Section frames.
Context `{HashLib} `{Environ}.
Variable now : instant.
Lemma oauth_client_quiet c : moves quiet (oauth_client now c).
Proof. unfold oauth_client. walk. Qed.
Lemma create_state_quiet a b c e g h i j k : moves quiet (create_oauth_provider_state now a b c e g h i j k).
Proof. unfold create_oauth_provider_state. quietly create_state_st. Qed.
Lemma consume_state_quiet a b c : moves quiet (consume_oauth_provider_state now a b c).
Proof. unfold consume_oauth_provider_state. quietly consume_state_st. Qed.
Lemma session_quiet h : moves quiet (web_session_for_hash now h).
Proof. unfold web_session_for_hash. quietly use_session_st. Qed.
Lemma create_session_quiet a b c e : moves quiet (create_web_session now a b c e).
Proof. unfold create_web_session. quietly create_session_st. Qed.
Lemma revoke_session_quiet h : moves quiet (revoke_web_session now h).
Proof. unfold revoke_web_session. quietly revoke_session_st. Qed.
Lemma identity_quiet a b c e g h : moves quiet (find_or_create_oauth_identity now a b c e g h).
Proof. unfold find_or_create_oauth_identity. quietly identity_st. Qed.
Lemma create_token_quiet a b c e g h i : moves quiet (create_auth_token now a b c e g h i).
Proof. unfold create_auth_token. quietly create_auth_token_st. Qed.
Lemma revoke_token_quiet a : moves quiet (revoke_auth_token now a).
Proof. unfold revoke_auth_token. quietly revoke_auth_token_st. Qed.
Lemma consume_code_quiet a b c e : moves quiet (consume_oauth_authorization_code now a b c e).
Proof. unfold consume_oauth_authorization_code. quietly consume_code_st. Qed.
Lemma create_refresh_quiet a b c e g h i j : moves quiet (create_oauth_refresh_token now a b c e g h i j).
Proof. unfold create_oauth_refresh_token. quietly create_refresh_st. Qed.
Lemma oauth_refresh_quiet a : moves quiet (oauth_refresh_token a).
Proof. unfold oauth_refresh_token. quietly oauth_refresh_token_st. Qed.
Lemma consume_refresh_quiet a : moves quiet (consume_oauth_refresh_token now a).
Proof. unfold consume_oauth_refresh_token. quietly consume_refresh_st. Qed.
Lemma revoke_family_quiet a : moves quiet (revoke_oauth_refresh_token_family now a).
Proof. unfold revoke_oauth_refresh_token_family. quietly revoke_family_st. Qed.
#[local] Hint Resolve revoke_family_quiet oauth_refresh_quiet : moves.
Lemma revoke_refresh_quiet a : moves quiet (revoke_oauth_refresh_token now a).
Proof. unfold revoke_oauth_refresh_token. walk. Qed.
Lemma revoke_authorization_quiet a : moves quiet (revoke_oauth_authorization_for_access_token now a).
Proof. unfold revoke_oauth_authorization_for_access_token. quietly revoke_authorization_st. Qed.
End frames.
#[export] Hint Resolve oauth_client_quiet create_state_quiet consume_state_quiet session_quiet create_session_quiet revoke_session_quiet
  identity_quiet create_token_quiet revoke_token_quiet consume_code_quiet create_refresh_quiet oauth_refresh_quiet consume_refresh_quiet
  revoke_family_quiet revoke_refresh_quiet revoke_authorization_quiet : moves.

Section token_endpoint.
Context `{HashLib} `{Environ} `{JwtLib}.
Variable now : instant.
Variable config : HubConfig.
Lemma on_exception_quiet {A} (m : M AuthDb A) handler : moves quiet m → moves quiet handler → moves quiet (on_exception m handler).
Proof.
  intros Hm Hh d. specialize (Hm d). unfold on_exception. destruct (m d) as [[a|e] d']; cbn in *; [done|]. etrans; [exact Hm|apply Hh].
Qed.
Lemma compensation_quiet token_id : moves quiet (_revoke_failed_access_token now token_id).
Proof. intros d. apply (revoke_token_quiet now token_id d). Qed.
#[local] Hint Resolve on_exception_quiet compensation_quiet : moves.
Lemma issue_quiet f c o r sc fam : moves quiet (_issue_access_and_refresh_tokens now config f c o r sc fam).
Proof. unfold _issue_access_and_refresh_tokens. walk. Qed.
Lemma error_response_quiet m : moves quiet m → moves quiet (_oauth_error_response m).
Proof. intros Hm d. specialize (Hm d). unfold _oauth_error_response. destruct (m d) as [[a|[]] d']; exact Hm. Qed.
#[local] Hint Resolve issue_quiet : moves.
Lemma oauth_token_quiet f form : moves quiet (oauth_token now config f form).
Proof. unfold oauth_token. apply error_response_quiet. unfold _refresh_token_response, authorization_code_response, invalid_refresh. walk. Qed.
Lemma oauth_revoke_quiet form : moves quiet (oauth_revoke now form).
Proof. unfold oauth_revoke. walk. Qed.
End token_endpoint.
#[export] Hint Resolve oauth_token_quiet oauth_revoke_quiet : moves.

(** ** The routes that neither register nor approve *)

Definition in_db (R : AuthDb → AuthDb → Prop) (s s' : ConnectState) : Prop := R (cs_db s) (cs_db s').
#[export] Instance in_db_preorder R `{!PreOrder R} : PreOrder (in_db R).
Proof. unfold in_db. split; [by intros s|intros a b c]. intros. by etrans. Qed.
Lemma moves_in_auth R {A} (m : M AuthDb A) : moves R m → moves (in_db R) (in_auth m).
Proof. intros Hm s. specialize (Hm (cs_db s)). unfold in_auth, in_db. by destruct (m (cs_db s)). Qed.
Lemma moves_on_session R `{!PreOrder R} f : moves (in_db R) (on_session f).
Proof. intros s. by unfold in_db. Qed.
Lemma moves_on_metadata R `{!PreOrder R} f : moves (in_db R) (on_metadata f).
Proof. intros s. by unfold in_db. Qed.
Lemma moves_on_jwks R `{!PreOrder R} f : moves (in_db R) (on_jwks f).
Proof. intros s. by unfold in_db. Qed.
Lemma moves_rethrow {R : ConnectState → ConnectState → Prop} {A} to (m : Routes A) : moves R m → moves R (rethrow to m).
Proof. intros Hm s. specialize (Hm s). unfold rethrow. by destruct (m s) as [[a|e] s']. Qed.
Lemma moves_get_state {S} (R : S → S → Prop) `{!PreOrder R} : moves R get_state.
Proof. by intros s. Qed.
Ltac routes := walk; repeat first
  [ apply moves_in_auth; solve [auto with moves nocore] | apply moves_rethrow; walk | apply moves_on_session; apply _ | apply moves_on_metadata; apply _
  | apply moves_on_jwks; apply _ | apply moves_get_state; apply _ | progress walk ].

Section routes.
Context `{HashLib} `{Environ} `{JwtLib} `{WebClient}.
Variable now : instant.
Variable config : HubConfig.
Notation Q := (in_db quiet).
Lemma requested_client_quiet c u : moves Q (requested_client now c u).
Proof. unfold requested_client, _oauth_client_for_request. routes. Qed.
Lemma browser_session_quiet f : moves Q (_browser_session_id f).
Proof. unfold _browser_session_id. routes. Qed.
Lemma session_from_request_quiet c : moves Q (session_from_request now config c).
Proof. unfold session_from_request. routes. Qed.
#[local] Hint Resolve requested_client_quiet browser_session_quiet session_from_request_quiet : moves.
Lemma authorize_redirect_quiet f p d : moves Q (authorize_redirect now config f p d).
Proof. unfold authorize_redirect. routes. Qed.
Lemma pending_request_quiet v : moves Q (_validated_pending_authorization_request now config v).
Proof. unfold _validated_pending_authorization_request. routes. Qed.
#[local] Hint Resolve authorize_redirect_quiet pending_request_quiet : moves.
Lemma decided_request_quiet c f : moves Q (decided_request now config c f).
Proof. unfold decided_request. routes. Qed.
#[local] Hint Resolve decided_request_quiet : moves.
Lemma deny_quiet c f : moves Q (oauth_authorize_deny now config c f).
Proof. unfold oauth_authorize_deny. routes. Qed.
Lemma authorize_quiet f params : moves Q (oauth_authorize now config f params).
Proof.
  intros s. unfold oauth_authorize. assert (Hv : moves Q (_validated_authorization_request now config params)) by (unfold _validated_authorization_request; routes).
  specialize (Hv s). destruct (_validated_authorization_request _ _ _ _) as [[r|e] s']; cbn in Hv.
  - etrans; [exact Hv|]. match goal with |- Q _ ((?m) _).2 => assert (Hm : moves Q m) by routes end. apply Hm.
  - assert (Hm : moves Q (redirect_uri ← _trusted_authorization_redirect_uri now params;
       match redirect_uri with None => raise e | Some uri => mret (_authorization_error_redirect uri e (request_field "state" params)) end))
      by (unfold _trusted_authorization_redirect_uri, _oauth_client_for_request; routes).
    destruct e; try exact Hv; (etrans; [exact Hv|apply Hm]).
Qed.
Lemma claims_quiet token p n : moves Q (_claims_from_token now config token p n).
Proof.
  unfold _claims_from_token, _verified_id_token_claims, _jwks_for_provider, provider_jwks_url, _metadata_for_provider. routes.
Qed.
#[local] Hint Resolve claims_quiet : moves.
Lemma callback_quiet f o q p : moves Q (auth_provider_callback now config f o q p).
Proof. unfold auth_provider_callback, callback_claims, _state_data, complete_login, pending_authorization_redirect. routes. Qed.
Lemma logout_quiet c l chunks : moves Q (auth_logout now config c l chunks).
Proof. unfold auth_logout, logout. routes. Qed.
End routes.

(** ** Clients redirect to this machine only *)

(** A redirect of a registered client leads to a web server on this machine and
    carries no credentials, no fragment and no line break. *)
Definition loopback_host (host : string) : Prop := host = "localhost" ∨ ∃ a, ip_address host = Some a ∧ is_loopback a = true.
Definition loopback_redirect (uri : string) : Prop :=
  has_char (chr 13) uri = false ∧ has_char (chr 10) uri = false ∧
  ∃ u, urlsplit uri = Ok u ∧ (url_scheme u = "http" ∨ url_scheme u = "https") ∧
    url_username u = "" ∧ url_password u = "" ∧ url_fragment u = "" ∧
    loopback_host (lower (rstrip_by (Ascii.eqb "."%char) (url_hostname u))).
Lemma loopback_url_spec u : loopback_url u = true → (url_scheme u = "http" ∨ url_scheme u = "https") ∧
  url_username u = "" ∧ url_password u = "" ∧ url_fragment u = "" ∧ loopback_host (lower (rstrip_by (Ascii.eqb "."%char) (url_hostname u))).
Proof.
  unfold loopback_url, _is_loopback_host, loopback_host. cbn [existsb REDIRECT_URI_SCHEMES LOCALHOST_NAMES]. intros Hl. prop_bool.
  split. { match goal with Hs : (_ || (_ || _)) = true |- _ => rewrite !orb_true_iff, !String.eqb_eq in Hs; naive_solver end. }
  split_and!; [done..|]. match goal with Hs : (_ || _ || _) = true |- _ => rewrite !orb_true_iff, String.eqb_eq in Hs; destruct Hs as [[?|?]|Hs] end;
    [by left|discriminate|right]. destruct (ip_address _); [eauto|discriminate].
Qed.
Lemma validated_redirect v s : _validated_redirect_uri v = Ok s → loopback_redirect s.
Proof.
  unfold _validated_redirect_uri. destruct v as [| | | |t| |]; try discriminate. destruct (_ || negb (String.eqb (strip t) t)); [discriminate|].
  destruct (has_char _ t || _) eqn:Hc; [discriminate|]. destruct (_ <? _)%Z; [discriminate|].
  destruct (parsed ← urlsplit t; _) as [u|[]] eqn:Hu; try discriminate. destruct (loopback_url u) eqn:Hl; [|discriminate].
  intros [= <-]. apply bind_Ok in Hu as (u' & Hu & Hp). apply bind_Ok in Hp as (port & _ & [= <-]). prop_bool.
  split; [done|]. split; [done|]. exists u'. split; [done|by apply loopback_url_spec].
Qed.

Definition client_uris (c : oauth_client_row) (uris : list string) : Prop := oc_redirect_uris c = json_dumps_ascii (VList (map VStr uris)).
Definition loopback_clients (d : AuthDb) : Prop :=
  ∀ c, c ∈ oauth_clients d → ∃ uris, client_uris c uris ∧ Forall loopback_redirect uris.
Lemma quiet_clients d d' : quiet d d' → keeps loopback_clients d d'.
Proof. intros [_ [E _]] Hd. unfold loopback_clients. by rewrite E. Qed.

Section history.
Context `{HashLib} `{Environ} `{JwtLib}.
Variable config : HubConfig.

Lemma create_client_loopback now id name uris e q : Forall loopback_redirect uris →
  moves (keeps loopback_clients) (create_oauth_client now id name uris e q).
Proof.
  intros Hu. unfold create_oauth_client, AuthStore.written. walk. intros Hs c Hc.
  match goal with d : AuthDb |- _ => destruct d end. cbn in Hc, Hs.
  apply elem_of_tbl_upsert in Hc as [->|[[Hc _]|(c1 & Hc & _ & ->)]]; [by exists uris|by apply Hs|by exists uris].
Qed.
Lemma register_loopback now secret body : moves (in_db (keeps loopback_clients)) (oauth_register now config secret body).
Proof.
  unfold oauth_register. apply moves_bind; [apply _|walk|intros payload]. apply moves_checked; [apply _|intros [d uris] Hu].
  assert (Hl : Forall loopback_redirect uris).
  { unfold _redirect_uris_from_payload in Hu. destruct payload as [| | | | | |p]; try discriminate. destruct (vget _ p) as [| | | | |[|v vs]|]; try discriminate.
    destruct (_ <? _)%Z; [discriminate|]. apply bind_Ok in Hu as (us & Hm & [= _ <-]). apply Forall_forall. intros u Hin.
    apply (proj1 (map_result_elem _ _ _ Hm u)) in Hin as (w & _ & Hw). by apply validated_redirect in Hw. }
  routes. by apply moves_in_auth, create_client_loopback.
Qed.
•••
== What to produce ==
Pick out and copy the lines of the entries that hold the string "AuthDb".

== Answer to the problem ==
Lemma on_exception_quiet {A} (m : M AuthDb A) handler : moves quiet m → moves quiet handler → moves quiet (on_exception m handler).
Definition in_db (R : AuthDb → AuthDb → Prop) (s s' : ConnectState) : Prop := R (cs_db s) (cs_db s').
Lemma moves_in_auth R {A} (m : M AuthDb A) : moves R m → moves (in_db R) (in_auth m).
Definition loopback_clients (d : AuthDb) : Prop :=
  match goal with d : AuthDb |- _ => destruct d end. cbn in Hc, Hs.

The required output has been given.